About this exercise
Within the listing below, the lines to output run from the one containing "era * 146097 + doe - 719468." through the one containing "(** *** Rendering *)"; copy them exactly and nothing else.

Data shown
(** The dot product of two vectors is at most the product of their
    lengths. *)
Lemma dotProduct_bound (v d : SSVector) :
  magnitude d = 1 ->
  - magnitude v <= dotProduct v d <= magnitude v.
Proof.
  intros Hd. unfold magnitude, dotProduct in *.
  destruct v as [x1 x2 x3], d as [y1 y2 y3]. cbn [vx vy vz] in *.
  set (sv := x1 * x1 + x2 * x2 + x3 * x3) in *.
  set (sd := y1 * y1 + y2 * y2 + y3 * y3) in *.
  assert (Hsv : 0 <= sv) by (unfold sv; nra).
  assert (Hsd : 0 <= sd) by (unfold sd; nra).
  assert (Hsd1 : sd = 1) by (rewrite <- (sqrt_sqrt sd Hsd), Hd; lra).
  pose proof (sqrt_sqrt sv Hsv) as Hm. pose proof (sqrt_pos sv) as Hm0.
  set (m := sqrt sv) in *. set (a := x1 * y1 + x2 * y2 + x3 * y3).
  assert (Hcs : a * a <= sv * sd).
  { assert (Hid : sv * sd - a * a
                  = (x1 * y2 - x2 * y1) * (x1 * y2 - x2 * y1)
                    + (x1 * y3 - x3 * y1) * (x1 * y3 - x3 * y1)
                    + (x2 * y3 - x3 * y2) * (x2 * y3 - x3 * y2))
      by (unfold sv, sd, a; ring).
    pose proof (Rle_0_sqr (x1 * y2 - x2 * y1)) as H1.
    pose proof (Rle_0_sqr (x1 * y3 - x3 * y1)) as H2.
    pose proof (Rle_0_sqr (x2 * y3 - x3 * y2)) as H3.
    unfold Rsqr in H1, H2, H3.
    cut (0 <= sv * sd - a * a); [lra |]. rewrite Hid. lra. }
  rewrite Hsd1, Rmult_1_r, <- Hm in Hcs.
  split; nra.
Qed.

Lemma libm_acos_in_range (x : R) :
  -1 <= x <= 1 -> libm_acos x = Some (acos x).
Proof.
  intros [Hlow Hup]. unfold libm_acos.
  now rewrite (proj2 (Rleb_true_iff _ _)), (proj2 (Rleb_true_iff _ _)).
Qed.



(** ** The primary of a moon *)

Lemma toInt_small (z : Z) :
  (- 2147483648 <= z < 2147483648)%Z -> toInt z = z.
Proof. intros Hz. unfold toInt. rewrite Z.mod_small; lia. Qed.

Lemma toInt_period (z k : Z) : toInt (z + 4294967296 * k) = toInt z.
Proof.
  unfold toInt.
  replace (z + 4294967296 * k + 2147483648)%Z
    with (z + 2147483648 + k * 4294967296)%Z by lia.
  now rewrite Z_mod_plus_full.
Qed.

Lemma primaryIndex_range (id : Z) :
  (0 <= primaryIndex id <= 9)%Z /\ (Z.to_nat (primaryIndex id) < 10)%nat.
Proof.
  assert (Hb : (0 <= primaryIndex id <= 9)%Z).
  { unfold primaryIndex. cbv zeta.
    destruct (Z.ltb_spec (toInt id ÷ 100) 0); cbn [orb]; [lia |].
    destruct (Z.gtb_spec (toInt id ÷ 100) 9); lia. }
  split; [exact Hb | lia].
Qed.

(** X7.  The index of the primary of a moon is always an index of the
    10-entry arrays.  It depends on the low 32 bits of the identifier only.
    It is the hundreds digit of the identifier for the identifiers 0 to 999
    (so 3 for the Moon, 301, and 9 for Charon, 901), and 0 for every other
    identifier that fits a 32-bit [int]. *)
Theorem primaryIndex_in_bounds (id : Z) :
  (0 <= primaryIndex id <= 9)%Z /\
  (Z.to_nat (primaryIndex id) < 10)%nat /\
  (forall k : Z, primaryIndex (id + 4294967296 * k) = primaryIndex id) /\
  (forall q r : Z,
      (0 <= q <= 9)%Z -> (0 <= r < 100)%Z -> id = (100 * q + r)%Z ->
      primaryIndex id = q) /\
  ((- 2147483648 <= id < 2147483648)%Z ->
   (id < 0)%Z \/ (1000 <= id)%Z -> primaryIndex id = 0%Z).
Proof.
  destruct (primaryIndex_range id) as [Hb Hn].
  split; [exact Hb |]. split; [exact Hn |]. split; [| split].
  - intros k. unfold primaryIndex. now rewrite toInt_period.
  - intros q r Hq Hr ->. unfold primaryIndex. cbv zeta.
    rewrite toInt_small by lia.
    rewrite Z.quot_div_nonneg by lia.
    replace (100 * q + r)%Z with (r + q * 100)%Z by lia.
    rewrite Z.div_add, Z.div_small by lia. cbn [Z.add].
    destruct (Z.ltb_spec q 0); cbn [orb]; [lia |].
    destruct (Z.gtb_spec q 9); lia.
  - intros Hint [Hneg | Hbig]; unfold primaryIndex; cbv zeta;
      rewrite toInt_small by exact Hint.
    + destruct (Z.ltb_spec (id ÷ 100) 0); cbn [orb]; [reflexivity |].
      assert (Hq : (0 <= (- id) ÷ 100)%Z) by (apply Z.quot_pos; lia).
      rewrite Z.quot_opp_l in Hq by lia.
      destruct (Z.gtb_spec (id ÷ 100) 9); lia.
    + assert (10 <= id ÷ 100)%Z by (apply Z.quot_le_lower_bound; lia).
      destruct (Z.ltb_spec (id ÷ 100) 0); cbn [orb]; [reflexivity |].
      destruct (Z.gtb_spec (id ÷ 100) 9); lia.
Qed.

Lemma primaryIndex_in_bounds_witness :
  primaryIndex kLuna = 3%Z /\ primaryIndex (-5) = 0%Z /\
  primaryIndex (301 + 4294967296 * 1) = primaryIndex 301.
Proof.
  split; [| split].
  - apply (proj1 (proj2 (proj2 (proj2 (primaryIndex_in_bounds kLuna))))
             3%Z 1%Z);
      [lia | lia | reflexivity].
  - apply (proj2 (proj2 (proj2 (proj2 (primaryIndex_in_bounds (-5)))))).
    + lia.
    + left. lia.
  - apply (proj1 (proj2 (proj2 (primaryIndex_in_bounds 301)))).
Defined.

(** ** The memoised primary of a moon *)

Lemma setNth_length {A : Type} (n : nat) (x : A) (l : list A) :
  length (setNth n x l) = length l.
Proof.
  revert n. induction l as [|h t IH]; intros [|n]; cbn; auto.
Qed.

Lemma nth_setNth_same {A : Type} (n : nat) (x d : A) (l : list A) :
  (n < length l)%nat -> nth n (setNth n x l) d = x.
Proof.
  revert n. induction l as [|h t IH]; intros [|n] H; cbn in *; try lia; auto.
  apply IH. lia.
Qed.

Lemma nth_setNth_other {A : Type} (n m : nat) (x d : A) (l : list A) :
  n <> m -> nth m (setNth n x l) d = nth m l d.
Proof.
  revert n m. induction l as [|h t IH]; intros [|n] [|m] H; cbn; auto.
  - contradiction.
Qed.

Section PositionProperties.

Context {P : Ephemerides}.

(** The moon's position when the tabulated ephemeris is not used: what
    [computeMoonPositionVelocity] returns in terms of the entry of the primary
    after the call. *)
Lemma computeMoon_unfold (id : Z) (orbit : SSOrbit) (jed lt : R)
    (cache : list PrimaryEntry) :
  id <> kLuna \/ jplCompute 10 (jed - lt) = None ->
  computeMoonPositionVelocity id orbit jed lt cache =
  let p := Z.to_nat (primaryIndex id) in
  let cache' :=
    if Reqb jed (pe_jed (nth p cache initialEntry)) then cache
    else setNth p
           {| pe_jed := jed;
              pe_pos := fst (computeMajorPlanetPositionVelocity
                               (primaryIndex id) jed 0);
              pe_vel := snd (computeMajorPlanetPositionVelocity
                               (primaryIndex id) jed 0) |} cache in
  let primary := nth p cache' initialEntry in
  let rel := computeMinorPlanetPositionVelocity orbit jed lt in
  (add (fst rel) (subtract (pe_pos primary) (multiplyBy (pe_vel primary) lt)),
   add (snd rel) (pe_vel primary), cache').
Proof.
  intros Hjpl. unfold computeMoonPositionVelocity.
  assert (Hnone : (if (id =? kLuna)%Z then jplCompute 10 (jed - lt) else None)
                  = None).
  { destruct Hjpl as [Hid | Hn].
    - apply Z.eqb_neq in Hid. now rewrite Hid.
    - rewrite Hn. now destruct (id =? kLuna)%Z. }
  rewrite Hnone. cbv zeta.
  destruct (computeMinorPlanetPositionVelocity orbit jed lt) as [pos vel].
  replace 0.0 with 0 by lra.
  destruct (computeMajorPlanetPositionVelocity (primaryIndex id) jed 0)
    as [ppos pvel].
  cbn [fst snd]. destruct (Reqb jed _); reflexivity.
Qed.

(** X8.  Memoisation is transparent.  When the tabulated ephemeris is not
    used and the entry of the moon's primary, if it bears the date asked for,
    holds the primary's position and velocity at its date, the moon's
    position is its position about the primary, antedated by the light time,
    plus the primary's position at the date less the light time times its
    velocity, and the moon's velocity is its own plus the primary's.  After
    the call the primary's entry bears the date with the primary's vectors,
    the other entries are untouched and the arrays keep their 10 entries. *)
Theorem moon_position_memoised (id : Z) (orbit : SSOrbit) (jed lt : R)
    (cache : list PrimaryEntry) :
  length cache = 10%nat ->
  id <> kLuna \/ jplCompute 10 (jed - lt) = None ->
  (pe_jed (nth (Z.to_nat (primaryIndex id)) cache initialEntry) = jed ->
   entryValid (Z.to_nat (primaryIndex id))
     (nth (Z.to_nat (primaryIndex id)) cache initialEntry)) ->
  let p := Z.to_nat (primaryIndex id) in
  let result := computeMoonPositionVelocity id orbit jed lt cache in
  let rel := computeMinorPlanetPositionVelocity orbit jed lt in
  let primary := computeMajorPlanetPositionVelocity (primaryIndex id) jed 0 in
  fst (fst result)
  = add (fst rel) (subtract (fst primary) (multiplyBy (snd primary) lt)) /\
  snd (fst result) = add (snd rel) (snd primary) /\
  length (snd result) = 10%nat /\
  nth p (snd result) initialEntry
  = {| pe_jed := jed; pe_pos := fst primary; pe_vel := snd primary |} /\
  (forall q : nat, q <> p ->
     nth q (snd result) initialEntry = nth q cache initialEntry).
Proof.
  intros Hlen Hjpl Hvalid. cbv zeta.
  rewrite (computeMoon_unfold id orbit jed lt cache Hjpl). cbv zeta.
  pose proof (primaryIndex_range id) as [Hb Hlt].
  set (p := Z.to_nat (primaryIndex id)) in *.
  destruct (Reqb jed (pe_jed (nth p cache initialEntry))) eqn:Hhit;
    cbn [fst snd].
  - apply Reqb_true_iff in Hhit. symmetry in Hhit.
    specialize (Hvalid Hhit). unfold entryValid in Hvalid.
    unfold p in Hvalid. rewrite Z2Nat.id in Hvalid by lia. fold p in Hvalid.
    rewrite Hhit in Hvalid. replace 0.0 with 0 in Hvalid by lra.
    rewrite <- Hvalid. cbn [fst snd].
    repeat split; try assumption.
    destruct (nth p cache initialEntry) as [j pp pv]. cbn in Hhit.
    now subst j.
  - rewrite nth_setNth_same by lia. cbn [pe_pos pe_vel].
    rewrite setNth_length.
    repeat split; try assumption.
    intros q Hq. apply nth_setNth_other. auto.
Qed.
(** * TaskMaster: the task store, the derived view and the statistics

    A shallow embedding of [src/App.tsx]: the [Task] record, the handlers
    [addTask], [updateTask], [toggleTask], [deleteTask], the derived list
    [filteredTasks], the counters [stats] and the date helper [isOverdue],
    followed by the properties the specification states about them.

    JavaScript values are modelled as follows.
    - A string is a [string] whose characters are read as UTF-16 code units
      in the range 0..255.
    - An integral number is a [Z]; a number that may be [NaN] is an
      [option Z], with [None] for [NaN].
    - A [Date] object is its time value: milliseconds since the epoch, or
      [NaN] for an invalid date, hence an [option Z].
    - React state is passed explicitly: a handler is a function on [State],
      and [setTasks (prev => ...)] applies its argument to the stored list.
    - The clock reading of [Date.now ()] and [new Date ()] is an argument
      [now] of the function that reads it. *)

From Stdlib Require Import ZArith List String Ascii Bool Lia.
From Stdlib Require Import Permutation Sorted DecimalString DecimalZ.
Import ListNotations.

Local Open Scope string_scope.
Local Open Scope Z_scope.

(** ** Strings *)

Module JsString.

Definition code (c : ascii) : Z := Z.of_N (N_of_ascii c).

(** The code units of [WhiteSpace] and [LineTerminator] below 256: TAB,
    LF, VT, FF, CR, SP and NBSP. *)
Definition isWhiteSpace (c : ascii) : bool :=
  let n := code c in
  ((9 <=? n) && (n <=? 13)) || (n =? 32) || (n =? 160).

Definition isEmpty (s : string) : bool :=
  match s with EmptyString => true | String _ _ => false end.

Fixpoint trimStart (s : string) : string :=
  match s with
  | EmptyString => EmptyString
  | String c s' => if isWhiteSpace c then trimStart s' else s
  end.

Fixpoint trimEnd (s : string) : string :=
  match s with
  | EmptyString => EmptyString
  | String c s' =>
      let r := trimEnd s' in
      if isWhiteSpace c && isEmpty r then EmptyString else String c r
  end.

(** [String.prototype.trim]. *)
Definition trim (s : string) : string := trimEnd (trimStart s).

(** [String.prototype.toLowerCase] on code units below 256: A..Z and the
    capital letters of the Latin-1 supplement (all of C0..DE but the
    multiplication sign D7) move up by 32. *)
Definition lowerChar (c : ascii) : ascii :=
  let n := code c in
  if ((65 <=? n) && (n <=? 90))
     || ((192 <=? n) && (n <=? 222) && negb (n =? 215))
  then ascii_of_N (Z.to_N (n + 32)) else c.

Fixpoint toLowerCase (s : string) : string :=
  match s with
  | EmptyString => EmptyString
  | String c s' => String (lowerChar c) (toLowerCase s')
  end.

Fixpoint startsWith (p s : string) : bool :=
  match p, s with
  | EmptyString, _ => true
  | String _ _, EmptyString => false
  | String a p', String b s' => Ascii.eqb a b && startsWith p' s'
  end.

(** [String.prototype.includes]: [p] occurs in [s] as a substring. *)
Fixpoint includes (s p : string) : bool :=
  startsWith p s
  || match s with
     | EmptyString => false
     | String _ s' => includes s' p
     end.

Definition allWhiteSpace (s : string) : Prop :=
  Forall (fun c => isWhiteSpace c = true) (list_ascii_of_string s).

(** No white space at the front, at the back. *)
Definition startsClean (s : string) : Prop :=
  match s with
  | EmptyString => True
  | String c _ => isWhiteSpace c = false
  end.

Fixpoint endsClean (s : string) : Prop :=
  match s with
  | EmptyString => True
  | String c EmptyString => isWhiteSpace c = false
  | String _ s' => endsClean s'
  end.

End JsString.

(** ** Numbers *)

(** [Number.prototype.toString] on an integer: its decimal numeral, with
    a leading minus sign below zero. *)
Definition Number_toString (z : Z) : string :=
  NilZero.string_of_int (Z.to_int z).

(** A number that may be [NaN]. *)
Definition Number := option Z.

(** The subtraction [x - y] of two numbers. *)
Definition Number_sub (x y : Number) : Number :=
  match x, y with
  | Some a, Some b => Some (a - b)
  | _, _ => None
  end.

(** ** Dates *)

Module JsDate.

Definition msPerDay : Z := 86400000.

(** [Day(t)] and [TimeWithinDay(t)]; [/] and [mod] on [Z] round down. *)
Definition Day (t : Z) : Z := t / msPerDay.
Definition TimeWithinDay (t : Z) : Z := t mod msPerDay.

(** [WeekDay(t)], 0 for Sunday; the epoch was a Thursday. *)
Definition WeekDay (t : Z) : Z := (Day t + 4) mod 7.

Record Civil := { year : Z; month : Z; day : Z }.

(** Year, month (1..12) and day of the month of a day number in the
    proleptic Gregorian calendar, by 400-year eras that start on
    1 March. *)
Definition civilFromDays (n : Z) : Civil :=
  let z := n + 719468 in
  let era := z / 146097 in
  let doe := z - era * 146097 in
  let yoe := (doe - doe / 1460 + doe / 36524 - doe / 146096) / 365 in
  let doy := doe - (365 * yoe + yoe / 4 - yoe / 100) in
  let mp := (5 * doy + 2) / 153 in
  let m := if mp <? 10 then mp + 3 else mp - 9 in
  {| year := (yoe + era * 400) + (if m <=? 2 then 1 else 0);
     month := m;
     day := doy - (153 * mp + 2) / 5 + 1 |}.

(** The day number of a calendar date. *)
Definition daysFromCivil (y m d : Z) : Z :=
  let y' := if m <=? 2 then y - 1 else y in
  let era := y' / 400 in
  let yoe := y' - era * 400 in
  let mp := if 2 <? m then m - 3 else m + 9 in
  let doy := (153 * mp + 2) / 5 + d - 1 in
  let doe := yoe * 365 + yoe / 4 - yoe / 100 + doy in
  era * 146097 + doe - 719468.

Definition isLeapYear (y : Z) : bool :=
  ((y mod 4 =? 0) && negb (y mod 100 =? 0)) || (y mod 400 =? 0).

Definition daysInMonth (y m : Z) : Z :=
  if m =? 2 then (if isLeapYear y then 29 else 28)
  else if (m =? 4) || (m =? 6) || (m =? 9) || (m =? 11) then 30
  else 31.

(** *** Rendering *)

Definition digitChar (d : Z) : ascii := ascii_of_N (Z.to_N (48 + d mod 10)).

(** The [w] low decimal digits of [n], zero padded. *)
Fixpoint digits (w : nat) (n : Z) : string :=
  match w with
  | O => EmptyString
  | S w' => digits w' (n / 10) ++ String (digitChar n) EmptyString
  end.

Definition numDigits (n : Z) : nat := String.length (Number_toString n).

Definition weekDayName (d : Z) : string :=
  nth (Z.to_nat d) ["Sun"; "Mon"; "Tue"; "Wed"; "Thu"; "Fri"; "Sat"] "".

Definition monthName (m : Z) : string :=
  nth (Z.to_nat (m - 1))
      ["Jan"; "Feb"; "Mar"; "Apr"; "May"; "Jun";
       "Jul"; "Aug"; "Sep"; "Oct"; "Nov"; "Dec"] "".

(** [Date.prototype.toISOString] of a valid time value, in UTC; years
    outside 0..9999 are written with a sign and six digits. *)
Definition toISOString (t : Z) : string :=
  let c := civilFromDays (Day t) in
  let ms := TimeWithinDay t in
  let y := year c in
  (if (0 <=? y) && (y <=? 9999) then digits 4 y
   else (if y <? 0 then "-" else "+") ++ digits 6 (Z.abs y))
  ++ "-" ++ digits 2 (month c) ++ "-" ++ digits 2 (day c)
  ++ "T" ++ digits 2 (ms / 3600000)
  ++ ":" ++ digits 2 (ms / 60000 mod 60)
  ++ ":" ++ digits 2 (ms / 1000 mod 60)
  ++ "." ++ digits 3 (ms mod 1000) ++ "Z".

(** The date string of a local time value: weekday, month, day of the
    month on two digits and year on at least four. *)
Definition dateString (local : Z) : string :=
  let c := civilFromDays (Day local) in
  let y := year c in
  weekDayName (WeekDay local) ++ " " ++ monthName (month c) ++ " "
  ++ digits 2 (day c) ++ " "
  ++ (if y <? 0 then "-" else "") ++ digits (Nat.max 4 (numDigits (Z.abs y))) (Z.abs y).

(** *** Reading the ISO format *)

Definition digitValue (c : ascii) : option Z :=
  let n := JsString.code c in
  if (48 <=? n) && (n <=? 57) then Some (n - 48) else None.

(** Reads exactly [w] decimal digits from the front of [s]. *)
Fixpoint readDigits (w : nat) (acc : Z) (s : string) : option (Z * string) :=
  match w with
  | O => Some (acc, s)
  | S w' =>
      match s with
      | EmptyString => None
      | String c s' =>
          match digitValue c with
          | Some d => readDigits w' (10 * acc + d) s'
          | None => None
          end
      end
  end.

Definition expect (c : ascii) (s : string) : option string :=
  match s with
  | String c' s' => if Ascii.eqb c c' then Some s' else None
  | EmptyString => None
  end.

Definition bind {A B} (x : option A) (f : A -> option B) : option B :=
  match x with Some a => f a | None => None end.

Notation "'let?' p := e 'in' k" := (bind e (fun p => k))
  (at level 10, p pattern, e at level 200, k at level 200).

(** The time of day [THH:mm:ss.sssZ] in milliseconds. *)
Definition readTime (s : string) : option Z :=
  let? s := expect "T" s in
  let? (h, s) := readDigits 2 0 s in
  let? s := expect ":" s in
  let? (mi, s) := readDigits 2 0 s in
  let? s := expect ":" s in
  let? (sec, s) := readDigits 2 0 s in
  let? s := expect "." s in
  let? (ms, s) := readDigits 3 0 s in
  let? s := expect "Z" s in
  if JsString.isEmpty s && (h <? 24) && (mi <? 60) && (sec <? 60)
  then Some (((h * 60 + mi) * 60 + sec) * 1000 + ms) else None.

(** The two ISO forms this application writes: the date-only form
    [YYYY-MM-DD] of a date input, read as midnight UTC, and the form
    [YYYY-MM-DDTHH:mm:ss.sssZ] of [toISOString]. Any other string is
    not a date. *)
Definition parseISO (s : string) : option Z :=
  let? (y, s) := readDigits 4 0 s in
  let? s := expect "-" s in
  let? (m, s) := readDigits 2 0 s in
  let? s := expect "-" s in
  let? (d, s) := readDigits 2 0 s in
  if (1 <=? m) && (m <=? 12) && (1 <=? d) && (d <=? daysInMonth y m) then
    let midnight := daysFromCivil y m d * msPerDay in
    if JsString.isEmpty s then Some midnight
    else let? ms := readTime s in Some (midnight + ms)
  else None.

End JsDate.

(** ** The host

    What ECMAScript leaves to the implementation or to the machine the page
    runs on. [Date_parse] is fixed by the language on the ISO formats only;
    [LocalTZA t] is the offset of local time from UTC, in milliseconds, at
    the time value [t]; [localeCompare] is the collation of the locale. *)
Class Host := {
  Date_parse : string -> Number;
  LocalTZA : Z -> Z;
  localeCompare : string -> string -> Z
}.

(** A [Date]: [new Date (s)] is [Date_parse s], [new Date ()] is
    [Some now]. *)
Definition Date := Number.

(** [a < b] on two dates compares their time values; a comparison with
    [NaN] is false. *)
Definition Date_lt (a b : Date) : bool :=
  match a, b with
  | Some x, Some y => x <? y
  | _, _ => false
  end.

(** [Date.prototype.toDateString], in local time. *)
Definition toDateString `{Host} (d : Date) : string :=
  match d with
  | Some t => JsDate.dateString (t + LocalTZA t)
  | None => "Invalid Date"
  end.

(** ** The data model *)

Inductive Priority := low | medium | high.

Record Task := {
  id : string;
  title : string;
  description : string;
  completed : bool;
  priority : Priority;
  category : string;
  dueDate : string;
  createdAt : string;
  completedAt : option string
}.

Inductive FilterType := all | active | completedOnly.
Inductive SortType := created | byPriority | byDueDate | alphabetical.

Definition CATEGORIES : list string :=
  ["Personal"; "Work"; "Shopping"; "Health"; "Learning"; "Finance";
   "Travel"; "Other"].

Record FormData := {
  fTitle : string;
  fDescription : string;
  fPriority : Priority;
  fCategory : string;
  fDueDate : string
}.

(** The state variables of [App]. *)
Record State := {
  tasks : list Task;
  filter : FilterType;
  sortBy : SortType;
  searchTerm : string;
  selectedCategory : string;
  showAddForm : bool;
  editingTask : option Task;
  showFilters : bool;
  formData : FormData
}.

Response area
  era * 146097 + doe - 719468.

Definition isLeapYear (y : Z) : bool :=
  ((y mod 4 =? 0) && negb (y mod 100 =? 0)) || (y mod 400 =? 0).

Definition daysInMonth (y m : Z) : Z :=
  if m =? 2 then (if isLeapYear y then 29 else 28)
  else if (m =? 4) || (m =? 6) || (m =? 9) || (m =? 11) then 30
  else 31.

(** *** Rendering *)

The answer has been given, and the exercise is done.